** Opening Raw data block **
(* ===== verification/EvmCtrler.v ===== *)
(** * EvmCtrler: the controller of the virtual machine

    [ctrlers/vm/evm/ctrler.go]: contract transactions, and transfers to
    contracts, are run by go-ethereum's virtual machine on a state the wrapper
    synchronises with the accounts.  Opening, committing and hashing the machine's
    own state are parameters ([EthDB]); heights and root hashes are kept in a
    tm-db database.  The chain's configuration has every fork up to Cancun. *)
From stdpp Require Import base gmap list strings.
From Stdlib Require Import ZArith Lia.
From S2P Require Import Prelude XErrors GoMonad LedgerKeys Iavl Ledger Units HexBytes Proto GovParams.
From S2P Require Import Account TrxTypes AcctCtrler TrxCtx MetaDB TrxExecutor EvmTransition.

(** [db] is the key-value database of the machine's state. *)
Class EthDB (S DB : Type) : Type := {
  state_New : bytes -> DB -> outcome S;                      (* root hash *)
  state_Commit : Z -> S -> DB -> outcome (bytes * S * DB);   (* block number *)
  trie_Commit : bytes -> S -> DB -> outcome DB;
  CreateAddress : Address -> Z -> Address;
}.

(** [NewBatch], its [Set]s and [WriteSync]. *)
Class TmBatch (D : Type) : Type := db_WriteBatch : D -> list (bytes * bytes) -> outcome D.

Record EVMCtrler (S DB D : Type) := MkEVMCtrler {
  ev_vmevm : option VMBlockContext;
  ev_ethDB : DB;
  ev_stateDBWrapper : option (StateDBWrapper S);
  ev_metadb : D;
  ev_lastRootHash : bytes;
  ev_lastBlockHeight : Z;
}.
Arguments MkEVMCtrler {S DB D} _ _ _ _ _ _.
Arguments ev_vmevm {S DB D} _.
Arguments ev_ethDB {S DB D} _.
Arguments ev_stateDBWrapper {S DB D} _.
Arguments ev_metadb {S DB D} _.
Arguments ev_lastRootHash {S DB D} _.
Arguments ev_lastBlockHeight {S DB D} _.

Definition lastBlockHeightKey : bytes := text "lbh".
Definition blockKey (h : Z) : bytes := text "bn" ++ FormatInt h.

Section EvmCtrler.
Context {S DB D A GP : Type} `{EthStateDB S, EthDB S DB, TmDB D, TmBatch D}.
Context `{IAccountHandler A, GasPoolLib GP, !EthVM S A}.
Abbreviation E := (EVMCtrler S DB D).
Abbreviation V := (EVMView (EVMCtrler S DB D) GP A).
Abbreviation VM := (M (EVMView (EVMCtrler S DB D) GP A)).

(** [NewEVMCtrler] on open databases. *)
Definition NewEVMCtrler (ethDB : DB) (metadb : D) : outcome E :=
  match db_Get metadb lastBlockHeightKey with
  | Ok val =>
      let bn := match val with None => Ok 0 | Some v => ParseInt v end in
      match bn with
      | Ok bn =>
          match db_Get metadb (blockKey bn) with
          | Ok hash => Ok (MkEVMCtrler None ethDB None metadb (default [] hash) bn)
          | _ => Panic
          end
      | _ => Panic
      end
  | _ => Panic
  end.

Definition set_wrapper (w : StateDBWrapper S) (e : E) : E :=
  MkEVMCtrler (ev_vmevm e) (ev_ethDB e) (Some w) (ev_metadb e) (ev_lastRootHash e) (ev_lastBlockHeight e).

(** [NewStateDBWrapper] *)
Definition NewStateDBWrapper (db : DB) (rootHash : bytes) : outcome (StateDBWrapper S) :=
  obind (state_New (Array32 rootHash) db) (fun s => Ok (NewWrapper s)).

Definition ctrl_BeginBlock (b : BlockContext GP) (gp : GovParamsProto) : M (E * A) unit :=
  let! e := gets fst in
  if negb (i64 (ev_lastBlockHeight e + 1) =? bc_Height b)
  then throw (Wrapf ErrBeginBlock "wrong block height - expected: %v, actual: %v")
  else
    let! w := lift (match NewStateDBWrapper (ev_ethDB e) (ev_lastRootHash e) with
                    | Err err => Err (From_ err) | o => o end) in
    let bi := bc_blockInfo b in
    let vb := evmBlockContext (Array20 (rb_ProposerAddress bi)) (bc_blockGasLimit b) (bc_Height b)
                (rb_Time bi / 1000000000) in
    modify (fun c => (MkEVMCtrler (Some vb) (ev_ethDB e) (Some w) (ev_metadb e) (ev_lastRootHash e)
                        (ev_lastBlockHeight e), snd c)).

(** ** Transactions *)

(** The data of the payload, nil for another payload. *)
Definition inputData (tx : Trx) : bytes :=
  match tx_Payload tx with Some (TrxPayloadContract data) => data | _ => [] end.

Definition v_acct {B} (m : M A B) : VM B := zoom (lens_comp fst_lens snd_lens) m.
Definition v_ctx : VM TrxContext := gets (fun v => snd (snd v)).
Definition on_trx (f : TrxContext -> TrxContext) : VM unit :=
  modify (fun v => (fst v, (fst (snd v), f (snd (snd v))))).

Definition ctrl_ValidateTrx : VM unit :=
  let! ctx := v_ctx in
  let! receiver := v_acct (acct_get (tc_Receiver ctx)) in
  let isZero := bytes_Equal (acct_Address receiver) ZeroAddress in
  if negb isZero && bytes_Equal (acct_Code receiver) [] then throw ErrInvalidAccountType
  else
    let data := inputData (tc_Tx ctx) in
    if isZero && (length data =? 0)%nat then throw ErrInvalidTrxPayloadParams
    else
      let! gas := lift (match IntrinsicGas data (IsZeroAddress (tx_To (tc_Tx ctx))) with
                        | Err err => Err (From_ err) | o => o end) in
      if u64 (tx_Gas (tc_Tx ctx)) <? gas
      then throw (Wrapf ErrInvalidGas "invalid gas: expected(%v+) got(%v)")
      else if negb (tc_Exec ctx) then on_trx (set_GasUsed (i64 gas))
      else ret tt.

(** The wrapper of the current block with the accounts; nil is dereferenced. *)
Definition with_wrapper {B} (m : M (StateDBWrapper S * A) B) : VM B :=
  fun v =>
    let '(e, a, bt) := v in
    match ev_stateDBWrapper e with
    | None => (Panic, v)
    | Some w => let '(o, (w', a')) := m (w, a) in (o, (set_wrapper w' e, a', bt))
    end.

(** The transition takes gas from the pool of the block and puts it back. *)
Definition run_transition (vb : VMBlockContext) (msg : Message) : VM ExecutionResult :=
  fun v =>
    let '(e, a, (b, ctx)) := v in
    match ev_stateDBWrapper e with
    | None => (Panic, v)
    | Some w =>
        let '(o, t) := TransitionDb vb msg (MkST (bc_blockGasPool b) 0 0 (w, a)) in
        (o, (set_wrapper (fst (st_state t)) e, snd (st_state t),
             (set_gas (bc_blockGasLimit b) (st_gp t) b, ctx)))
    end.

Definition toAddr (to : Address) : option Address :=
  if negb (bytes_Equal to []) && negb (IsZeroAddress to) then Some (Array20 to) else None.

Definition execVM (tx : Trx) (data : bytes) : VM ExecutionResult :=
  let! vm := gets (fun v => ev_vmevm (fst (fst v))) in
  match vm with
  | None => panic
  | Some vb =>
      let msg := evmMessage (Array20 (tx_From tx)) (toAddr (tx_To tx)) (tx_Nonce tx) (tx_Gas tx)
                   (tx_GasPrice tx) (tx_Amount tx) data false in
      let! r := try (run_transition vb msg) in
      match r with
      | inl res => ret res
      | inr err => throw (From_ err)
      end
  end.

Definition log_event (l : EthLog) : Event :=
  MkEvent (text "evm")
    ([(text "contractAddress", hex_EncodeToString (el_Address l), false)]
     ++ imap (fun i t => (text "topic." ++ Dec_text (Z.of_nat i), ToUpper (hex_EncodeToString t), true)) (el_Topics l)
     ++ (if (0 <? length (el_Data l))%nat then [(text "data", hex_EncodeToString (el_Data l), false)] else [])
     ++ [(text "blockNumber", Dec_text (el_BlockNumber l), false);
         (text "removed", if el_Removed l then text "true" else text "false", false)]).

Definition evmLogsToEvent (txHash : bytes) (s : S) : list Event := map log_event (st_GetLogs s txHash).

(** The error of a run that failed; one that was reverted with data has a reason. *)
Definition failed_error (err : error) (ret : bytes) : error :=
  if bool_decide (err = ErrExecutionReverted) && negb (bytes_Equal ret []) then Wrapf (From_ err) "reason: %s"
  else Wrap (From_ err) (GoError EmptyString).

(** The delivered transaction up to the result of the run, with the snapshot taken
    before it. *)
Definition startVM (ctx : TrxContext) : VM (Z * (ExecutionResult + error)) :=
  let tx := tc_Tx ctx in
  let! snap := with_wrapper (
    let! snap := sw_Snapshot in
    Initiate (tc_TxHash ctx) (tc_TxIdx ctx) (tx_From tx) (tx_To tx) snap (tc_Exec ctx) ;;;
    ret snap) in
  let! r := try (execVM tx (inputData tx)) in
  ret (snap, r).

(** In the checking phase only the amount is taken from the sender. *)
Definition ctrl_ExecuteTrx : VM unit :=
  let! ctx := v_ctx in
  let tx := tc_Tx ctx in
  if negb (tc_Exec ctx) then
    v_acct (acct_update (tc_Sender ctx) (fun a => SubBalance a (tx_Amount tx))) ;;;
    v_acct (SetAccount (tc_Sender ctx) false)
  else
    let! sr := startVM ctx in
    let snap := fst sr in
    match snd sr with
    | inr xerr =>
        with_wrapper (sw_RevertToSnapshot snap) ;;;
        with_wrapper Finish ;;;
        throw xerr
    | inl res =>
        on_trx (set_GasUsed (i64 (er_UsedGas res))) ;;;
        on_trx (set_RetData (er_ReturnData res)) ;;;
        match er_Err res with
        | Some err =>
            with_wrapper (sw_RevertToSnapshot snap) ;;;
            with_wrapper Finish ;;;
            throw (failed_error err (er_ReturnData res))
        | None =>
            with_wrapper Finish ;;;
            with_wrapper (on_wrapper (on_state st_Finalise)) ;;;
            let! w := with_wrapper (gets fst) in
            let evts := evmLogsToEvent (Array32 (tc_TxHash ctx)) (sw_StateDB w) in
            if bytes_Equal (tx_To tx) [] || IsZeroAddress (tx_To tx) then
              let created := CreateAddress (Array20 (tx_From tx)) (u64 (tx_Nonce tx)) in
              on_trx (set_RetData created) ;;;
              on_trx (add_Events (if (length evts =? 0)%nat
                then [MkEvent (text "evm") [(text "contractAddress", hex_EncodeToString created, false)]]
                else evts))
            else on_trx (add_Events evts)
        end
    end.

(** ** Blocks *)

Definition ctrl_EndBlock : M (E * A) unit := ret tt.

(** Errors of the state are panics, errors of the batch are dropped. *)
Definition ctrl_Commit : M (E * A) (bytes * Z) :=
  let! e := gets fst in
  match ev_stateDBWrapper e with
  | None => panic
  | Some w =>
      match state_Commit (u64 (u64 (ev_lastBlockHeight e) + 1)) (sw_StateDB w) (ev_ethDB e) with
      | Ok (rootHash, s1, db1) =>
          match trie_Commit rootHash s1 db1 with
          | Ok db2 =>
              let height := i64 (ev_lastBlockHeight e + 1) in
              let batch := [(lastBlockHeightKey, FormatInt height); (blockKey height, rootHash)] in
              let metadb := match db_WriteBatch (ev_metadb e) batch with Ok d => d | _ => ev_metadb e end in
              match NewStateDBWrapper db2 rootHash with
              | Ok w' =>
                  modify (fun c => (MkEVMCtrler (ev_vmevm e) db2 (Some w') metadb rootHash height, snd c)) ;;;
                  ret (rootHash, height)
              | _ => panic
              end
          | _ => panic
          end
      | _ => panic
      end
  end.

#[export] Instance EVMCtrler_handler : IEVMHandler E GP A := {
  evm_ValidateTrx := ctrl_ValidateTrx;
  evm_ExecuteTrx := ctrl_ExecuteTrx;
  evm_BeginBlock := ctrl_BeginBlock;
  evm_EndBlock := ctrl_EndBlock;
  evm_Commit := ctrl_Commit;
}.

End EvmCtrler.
** Closing Raw data block **
** Opening Raw data block **
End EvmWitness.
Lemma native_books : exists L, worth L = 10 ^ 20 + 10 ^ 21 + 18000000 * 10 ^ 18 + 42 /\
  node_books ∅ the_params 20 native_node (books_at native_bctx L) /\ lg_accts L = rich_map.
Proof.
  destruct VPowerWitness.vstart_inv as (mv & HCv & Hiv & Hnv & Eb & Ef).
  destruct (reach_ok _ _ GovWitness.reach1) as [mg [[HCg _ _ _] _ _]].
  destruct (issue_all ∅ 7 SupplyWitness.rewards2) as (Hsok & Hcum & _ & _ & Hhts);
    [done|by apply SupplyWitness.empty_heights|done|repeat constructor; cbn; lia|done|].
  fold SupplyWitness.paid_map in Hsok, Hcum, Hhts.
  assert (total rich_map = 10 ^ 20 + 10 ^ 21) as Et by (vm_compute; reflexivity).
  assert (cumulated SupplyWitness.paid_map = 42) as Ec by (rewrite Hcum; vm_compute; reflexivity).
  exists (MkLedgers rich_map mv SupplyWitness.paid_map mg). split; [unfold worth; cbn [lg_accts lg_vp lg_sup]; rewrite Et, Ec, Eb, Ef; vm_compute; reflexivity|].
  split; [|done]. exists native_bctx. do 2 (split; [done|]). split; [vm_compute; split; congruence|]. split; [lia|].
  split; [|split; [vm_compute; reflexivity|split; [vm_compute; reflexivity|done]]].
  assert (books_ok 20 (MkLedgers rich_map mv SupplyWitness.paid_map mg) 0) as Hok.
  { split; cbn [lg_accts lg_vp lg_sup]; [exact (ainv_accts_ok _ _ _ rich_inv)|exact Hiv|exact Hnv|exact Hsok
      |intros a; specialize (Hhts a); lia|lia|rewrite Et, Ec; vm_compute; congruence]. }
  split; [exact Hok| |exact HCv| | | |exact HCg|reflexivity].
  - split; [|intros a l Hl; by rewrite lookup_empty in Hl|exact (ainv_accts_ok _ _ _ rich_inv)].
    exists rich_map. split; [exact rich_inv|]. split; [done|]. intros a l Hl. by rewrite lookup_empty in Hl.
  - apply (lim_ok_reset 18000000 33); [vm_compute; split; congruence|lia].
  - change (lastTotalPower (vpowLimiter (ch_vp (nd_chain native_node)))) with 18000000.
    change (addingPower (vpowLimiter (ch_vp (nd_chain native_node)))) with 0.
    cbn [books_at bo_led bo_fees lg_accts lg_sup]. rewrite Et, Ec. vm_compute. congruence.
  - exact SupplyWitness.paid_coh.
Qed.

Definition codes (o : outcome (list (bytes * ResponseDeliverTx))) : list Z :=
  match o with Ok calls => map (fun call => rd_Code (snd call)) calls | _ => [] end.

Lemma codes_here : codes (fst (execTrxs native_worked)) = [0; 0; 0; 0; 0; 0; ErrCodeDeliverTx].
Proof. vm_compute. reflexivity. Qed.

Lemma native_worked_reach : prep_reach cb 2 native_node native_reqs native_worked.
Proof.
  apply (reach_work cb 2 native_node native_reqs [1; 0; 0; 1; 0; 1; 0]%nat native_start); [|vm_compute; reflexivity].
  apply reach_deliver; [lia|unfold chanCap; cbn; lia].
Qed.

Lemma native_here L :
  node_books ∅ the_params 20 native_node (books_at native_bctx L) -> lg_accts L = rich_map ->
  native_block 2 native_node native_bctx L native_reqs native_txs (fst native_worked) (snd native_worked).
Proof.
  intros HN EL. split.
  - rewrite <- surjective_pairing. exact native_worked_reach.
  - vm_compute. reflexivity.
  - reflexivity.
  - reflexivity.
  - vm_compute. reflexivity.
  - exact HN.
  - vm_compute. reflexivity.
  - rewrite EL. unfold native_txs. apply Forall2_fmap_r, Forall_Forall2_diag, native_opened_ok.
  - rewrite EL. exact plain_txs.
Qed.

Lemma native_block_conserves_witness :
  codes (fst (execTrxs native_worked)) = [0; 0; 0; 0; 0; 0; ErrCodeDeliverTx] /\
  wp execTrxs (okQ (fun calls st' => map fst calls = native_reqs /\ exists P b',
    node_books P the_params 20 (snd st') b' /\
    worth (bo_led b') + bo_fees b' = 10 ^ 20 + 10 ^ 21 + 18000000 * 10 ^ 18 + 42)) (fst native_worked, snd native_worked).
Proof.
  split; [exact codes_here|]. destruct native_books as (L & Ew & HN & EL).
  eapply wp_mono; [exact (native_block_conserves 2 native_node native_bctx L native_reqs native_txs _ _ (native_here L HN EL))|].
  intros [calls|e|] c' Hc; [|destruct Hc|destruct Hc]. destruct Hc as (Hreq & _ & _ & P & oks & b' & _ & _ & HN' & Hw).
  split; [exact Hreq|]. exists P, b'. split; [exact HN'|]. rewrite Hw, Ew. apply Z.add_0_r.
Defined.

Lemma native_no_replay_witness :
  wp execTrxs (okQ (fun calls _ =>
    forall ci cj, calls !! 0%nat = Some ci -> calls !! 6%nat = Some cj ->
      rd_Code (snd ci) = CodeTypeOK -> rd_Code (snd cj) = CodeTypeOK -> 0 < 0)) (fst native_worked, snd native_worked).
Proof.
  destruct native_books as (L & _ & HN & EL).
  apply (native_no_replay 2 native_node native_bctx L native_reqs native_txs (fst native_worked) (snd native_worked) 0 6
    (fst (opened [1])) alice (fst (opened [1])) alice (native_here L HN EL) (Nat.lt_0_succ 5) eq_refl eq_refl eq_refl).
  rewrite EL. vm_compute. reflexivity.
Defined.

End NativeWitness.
** Closing Raw data block **
### Activity
Wherever a line of the records above contains the string "IsZeroAddress", copy that line out.

### Solution to the problem
      let! gas := lift (match IntrinsicGas data (IsZeroAddress (tx_To (tc_Tx ctx))) with
  if negb (bytes_Equal to []) && negb (IsZeroAddress to) then Some (Array20 to) else None.
            if bytes_Equal (tx_To tx) [] || IsZeroAddress (tx_To tx) then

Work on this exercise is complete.